London enjoyed a significant rise in the total take-up of space in its office sector during the second quarter of 2012. Research by BNP Paribas Real Estate revealed property investment in the West End surged by 30 per cent in the third quarter (Q3) to GBP950 million, compared with GBP730 million in the second quarter. However, other areas did not do so well, with no investments in the Docklands area and falls of 15 per cent in Midtown and 42 per cent in the City.
Commenting on the situation, managing director of central London at BNP Paribas Real Estate Dan Bayley said: "Whilst Q3 take-up was not spectacular, there are some major deals under offer which should deliver a strong last quarter across Central London." Paul Henwood of the bank's real estate investment team went on to state: "The West End investment market benefited from increased stock levels compared to previous quarters, as well improved interest from overseas investors. Conversely, Midtown investment transactions were very limited, as the market is seen as growth stock."

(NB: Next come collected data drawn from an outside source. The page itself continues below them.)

Lemma AddAugment_loop_keeps n fuel :
  ∀ do_loop s augments change changes s',
    Forall (le n) augments → Forall (le n) change → Forall (Forall (le n)) changes →
    AddAugment_loop fuel do_loop s augments change changes = Some (Ok (s', false)) →
    take n (heap s') = take n (heap s) ∧ _augments s' = _augments s
    ∧ _base s' = _base s.
Proof.
  induction fuel as [|fuel IH]; intros do_loop s augments change changes s' Ha Hc Hcs H;
    simpl in H; [discriminate|].
  destruct (negb do_loop && bool_decide (changes = [])); [by inversion H; subst|].
  assert (Hstep : ∀ s1 change1 changes1,
            take n (heap s1) = take n (heap s) → _augments s1 = _augments s →
            _base s1 = _base s →
            Forall (le n) change1 → Forall (Forall (le n)) changes1 →
            match _order_augments (_cache s1) (heap s1) augments with
            | Ok (Some (a, o), augments0) =>
              AddAugment_loop fuel false s1 augments0 change1
                (changes1 ++ [change1 ++ [a]; change1 ++ [o]])
            | Ok (None, augments0) =>
              match _validate_augments s1 augments0 with
              | Ok (s2, []) => Some (Ok (set_augments s2 augments0, true))
              | Ok (s2, (_ :: _) as conflicting_augments) =>
                AddAugment_loop fuel false s2 augments0 change1
                  (changes1 ++ ((λ augment, change1 ++ [augment]) <$> conflicting_augments))
              | Exc e => Some (Exc e)
              end
            | Exc e => Some (Exc e)
            end = Some (Ok (s', false)) →
            take n (heap s') = take n (heap s) ∧ _augments s' = _augments s
            ∧ _base s' = _base s).
  { intros s1 change1 changes1 E1 E2 E3 Hc1 Hcs1 Hrun.
    destruct (_order_augments (_cache s1) (heap s1) augments)
      as [[[[a o]|] augments0]|e] eqn:Hord; [| |discriminate].
    - apply (order_augments_Forall (le n)) in Hord as (Ha0 & Hra & Hro); [|done].
      apply IH in Hrun as (H1 & H2 & H3); auto.
      + rewrite H1, H2, H3. done.
      + apply Forall_app. split; [done|].
        repeat (apply Forall_cons; split); [| |done];
          (apply Forall_app; split; [done|by apply Forall_singleton]).
    - apply (order_augments_Forall (le n)) in Hord as (Ha0 & _); [|done].
      destruct (_validate_augments s1 augments0) as [[s2 invalid]|e] eqn:Hval;
        [|discriminate].
      apply (validate_keeps n) in Hval as (V1 & V2 & V3 & V4); [|done].
      destruct invalid as [|r invalid]; [discriminate|].
      apply IH in Hrun as (H1 & H2 & H3); auto.
      + rewrite H1, H2, H3, V1, V2, V3. done.
      + apply Forall_app. split; [done|]. apply Forall_fmap.
        eapply Forall_impl; [exact V4|]. intros x Hx. simpl.
        apply Forall_app. split; [done|by apply Forall_singleton]. }
  destruct do_loop.
  - by apply (Hstep s change changes).
  - destruct (reconfigure fuel s change changes)
      as [[[[[s1 change1] changes1] moved]|e]|] eqn:Hrec; try discriminate.
    apply (reconfigure_keeps n) in Hrec as (R1 & R2 & R3 & R4 & R5); auto.
    destruct moved.
    + by apply (Hstep s1 change1 changes1).
    + apply IH in H as (H1 & H2 & H3); auto. rewrite H1, H2, H3. done.
Qed.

He also noted that the City was held back by a reduction in the number of new stock offerings over the summer and the impact of the nearby Olympics, adding that an "influx" of new investment transactions starting last month should lead to the figures improving in the final quarter of this year.
According to BNP Paribas, the prime rent figure for London markets now stands at GBP100 per sq ft in the West End, GBP54.50 in the City, GBP52.50 in Midtown and GBP37.50 in the Docklands area, with the availability of space only up 2.2 per cent in the second quarter from the same period in 2011.
High net-worth individuals are increasingly likely to be among those seeking to invest in prime property in London, according to a recent report by Cluttons. It produced a survey showing 57 per cent of wealthy individuals from outside the UK plan to buy property in the UK capital in the next year.